Pero no todos estaban dispuestos a dejar en paz al santo, ni siquiera en aquel rincón perdido. Siendo vicario provincial, san Juan, durante la visita del convento de Sevilla, había llamado al orden a dos frailes y había restringido sus licencias de salir a predicar. Por entonces, los dos frailes se sometieron, pero su consultor de la congregación recorrió toda la provincia tomando informes sobre la vida y conducta de san Juan, lanzando acusaciones contra él y afirmando que tenía pruebas suficientes para hacerle expulsar de la Orden. Muchos de los frailes traicionaron la amistad del santo, temerosos de verse comprometidos, y quemaron sus cartas para no caer en desgracia. En medio de esa tempestad san Juan cayó enfermo. El provincial le mandó salir del convento de Peñuela y le dio a escoger entre el de Baeza y el de Ubeda. El primero de esos conventos estaba mejor provisto y tenía por superior a un amigo del santo. En el otro era superior el P. Francisco, a quien san Juan había corregido junto con el P. Diego. Ese fue el convento que escogió. La fatiga del viaje empeoró su estado y le hizo sufrir mucho. Con gran paciencia, se sometió a varias operaciones. El indigno superior le trató inhumanamente, prohibió a los frailes que le visitasen, cambió al enfermero porque le atendía con cariño, sólo le permitía comer los alimentos ordinarios y ni siquiera le daba los que le enviaban algunas personas de fuera. Cuando el provincial fue a Úbeda y se enteró de la situación, hizo cuanto pudo por san Juan y reprendió tan severamente al P. Francisco, que éste abrió los ojos y se arrepintió. Después de tres meses de sufrimientos muy agudos, el santo falleció el 14 de diciembre de 1591. Para entonces, no se había disipado todavía la tempestad que la ambición del P. Nicolás y el espíritu de venganza del P. Diego habían provocado contra él en la congregación de la que había sido cofundador y cuya vida había sido el primero en llevar.

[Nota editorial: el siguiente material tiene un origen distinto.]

Definition each_item (one : list wvalue → result (list wvalue * string))
  : list wvalue → list wvalue → result (list wvalue * string) :=
  fix each (l : list wvalue) (stack : list wvalue) : result (list wvalue * string) :=
    match l with
    | [] => Ok (stack, "")
    | x :: l' =>
        '(stack, s) ← one (x :: stack);
        stack ← pop stack;
        '(stack, s') ← each l' stack;
        Ok (stack, s +:+ s')
    end.
Definition plug_all (one : template_t → result string) : nat → string → result string :=
  fix plug (n : nat) (s : string) : result string :=
    match n with
    | O => Throw running
    | S n' =>
        if bool_decide (is_Some (find "{{" s)) then
          result_plug ← compile s;
          s ← one result_plug;
          plug n' s
        else Ok s
    end.
(** The switch of [render_internal], which is called with a template, where to begin and to end,
    the stack and the indentation. *)
Definition do_action (render_internal : template_t → nat → nat → list wvalue → nat → result (list wvalue * string))
    (fuel : nat) (t : template_t) (action : Action) (current : nat) (stack : list wvalue) (indent : nat)
  : result after_tag :=
  let whole t stack indent := render_internal t 0 (length (fragments_ t) - 1) stack indent in
  match act_t action with
  | Ignore => Ok (stack, "", current)
  | Partial =>
      name ← tag_name t action;
      partial ← load_template name;
      '(stack, s) ← whole partial stack (if (pos action =? 0)%nat then 0 else indent + pos action)%nat;
      Ok (stack, s, current)
  | UnescapeTag | Tag =>
      only_first ← isTagInsideObjectBlock t current stack;
      name ← tag_name t action;
      ctx ← find_context name stack only_first;
      let one result_plug :=
        match last stack with
        | Some bottom => '(_, s) ← whole result_plug [bottom] 0; Ok s
        | None => Throw (UB "front of an empty stack")
        end in
      s ← tag_text (plug_all one fuel) (bool_decide (act_t action = Tag)) (default (WString "") ctx);
      Ok (stack, s, current)
  | ElseBlock => name ← tag_name t action; else_block name (pos action) current stack
  | OpenBlock =>
      name ← tag_name t action;
      let one stack := render_internal t (S current) (pos action) stack indent in
      open_block (λ l, each_item one l stack) name (pos action) current stack
  | CloseBlock => stack ← pop stack; Ok (stack, "", current)
  end.
(** The loop of [render_internal], which starts with [indent] spaces. *)
Fixpoint render_loop (fuel : nat) (t : template_t) (current actionEnd : nat) (stack : list wvalue)
    (indent : nat) : result (list wvalue * string) :=
  match fuel with
  | O => Throw running
  | S fuel' =>
      let render_internal t begin end_ stack indent :=
        '(stack, s) ← render_loop fuel' t begin end_ stack indent; Ok (stack, spaces indent +:+ s) in
      if (actionEnd <=? current)%nat then
        match fragments_ t !! actionEnd with
        | Some fragment => text ← render_fragment t fragment indent; Ok (stack, text)
        | None => Throw (UB "index out of fragments_")
        end
      else
        match fragments_ t !! current, actions_ t !! current with
        | Some fragment, Some action =>
            text ← render_fragment t fragment indent;
            '(stack, s, current) ← do_action render_internal fuel' t action current stack indent;
            '(stack, rest) ← render_loop fuel' t (S current) actionEnd stack indent;
            Ok (stack, text +:+ s +:+ rest)
        | _, _ => Throw (UB "index out of fragments_")
        end
  end.
Definition render_string (fuel : nat) (t : template_t) (ctx : wvalue) : result string :=
  '(_, s) ← render_loop fuel t 0 (length (fragments_ t) - 1) [ctx] 0; Ok s.
End Render.

(** A rendered template is what a handler returns. *)
Record rendered_template : Type := Rendered { content_type : string; rendered_body : string }.
Definition render `{ui : !UMapIter} (loader : string → string) (fuel : nat) (t : template_t) (ctx : wvalue)
  : result rendered_template :=
  s ← render_string loader fuel t ctx; Ok (Rendered "text/html" s).

(** ** Where templates come from *)

Definition base_directory : string := "templates".
Definition last_char (s : string) : ascii := char_at s (String.length s - 1).
Definition set_base (path : string) : result string :=
  if bool_decide (path = "") then Throw (UB "the last of no characters")
  else Ok (if bool_decide (last_char path = "\"%char) || bool_decide (last_char path = "/"%char)
           then path else path +:+ "/").
Definition default_loader (files : gmap string string) (base filename : string) : string :=
  default "" (files !! c_str (join_path base filename)).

La muerte del santo trajo consigo la revalorización de su vida, y tanto el clero como los fieles acudieron en masa a sus funerales. Sus restos fueron trasladados a Segovia, pues en dicho convento había sido superior por última vez. Fue canonizado en 1726. San Juan de la Cruz no fue un sabio, si se le compara con otros doctores. Pero santa Teresa veía en él un alma muy pura, a la que Dios había comunicado grandes tesoros de luz y cuya inteligencia había sido enriquecida por el cielo. Los escritos del santo justifican plenamente este juicio de santa Teresa, particularmente los poemas de la «Subida al Monte Carmelo», la «Noche Oscura del Alma», la «Llama Viva de Amor» y el «Cántico Espiritual», con sus respectivos comentarios. Así lo reconoció la Iglesia en 1926, al proclamar a san Juan de la Cruz Doctor de la Iglesia por sus obras místicas. La doctrina de san Juan se resume en el amor del sufrimiento y el completo abandono del alma en Dios. Ello le hizo muy duro consigo mismo; en cambio, con los otros era bueno, amable y condescendiente. Por otra parte, el santo no ignoraba ni temía las cosas materiales, puesto que dijo: «Las cosas naturales son siempre hermosas; son como las migajas de la mesa del Señor». San Juan de la Cruz vivió la renuncia completa que predicó tan persuasivamente. Pero, a diferencia de otros menores que él, fue «libre, como libre es el espíritu de Dios». Su objetivo no era la negación y el vacío, sino la plenitud del amor divino y la unión sustancial del alma con Dios. «Reunió en sí mismo la luz extática de la Sabiduría Divina con la locura estremecida de Cristo despreciado».
Todavía se conserva en Roma el manuscrito de las deposiciones de los testigos en el proceso de beatificación. Las biografías escritas en la primera mitad del siglo XVII ofrecen muchos datos, pero dejan en la oscuridad numerosos puntos, como por ejemplo, las de José Quiroga y Jerónimo de Santa María, así como la obra de Francisco de Santa María, Reforma de los Descalzos, vols. I y II. Otras fuentes son la correspondencia y los escritos espirituales de santa Teresa, las crónicas del Carmelo y aun ciertos documentos de Estado y despachos diplomáticos, porque la administración de Felipe II se distinguió por su interés en todo lo que afectaba la reforma de las órdenes religiosas. La edición más autorizada de las obras de san Juan en español es la del P. Silverio (5 vols., 1929-1931). Además de la excelente biografía del P. Bruno, St. Jean de la Croix (1932), que se funda en un estudio muy serio de las fuentes, existen algunas otras: D. Lewis (1897); M. M. Garnica, San Juan de la Cruz (1875). Cf. igualmente Crisógono y Lucinio, Vida y Obras de San Juan de la Cruz (1946). Pero quien quiera adentrarse en la vida y espiritualidad del santo hará bien en comenzar por inflamarse de sus poesías y luego de sus obras declarativas; las dos se consiguen en internet en muchos sitios, por ejemplo en Mercabá o con recursos de toda clase en el subweb dedicado al santo en el proyecto Biblioteca Cervantes Virtual, donde encontraremos incluso facsímiles y fonoteca (poemas y fragmentos de su obra leídos a viva voz). Es también especialmente recomendable la versión musical del Cántico Espiritual realizada por el compositor e intérprete gallego Amancio Prada, en especial la versión de 1977. Brillante desde todo punto de vista, musical y visual, la interpretación de Rosalía del poema "Aunque es de noche".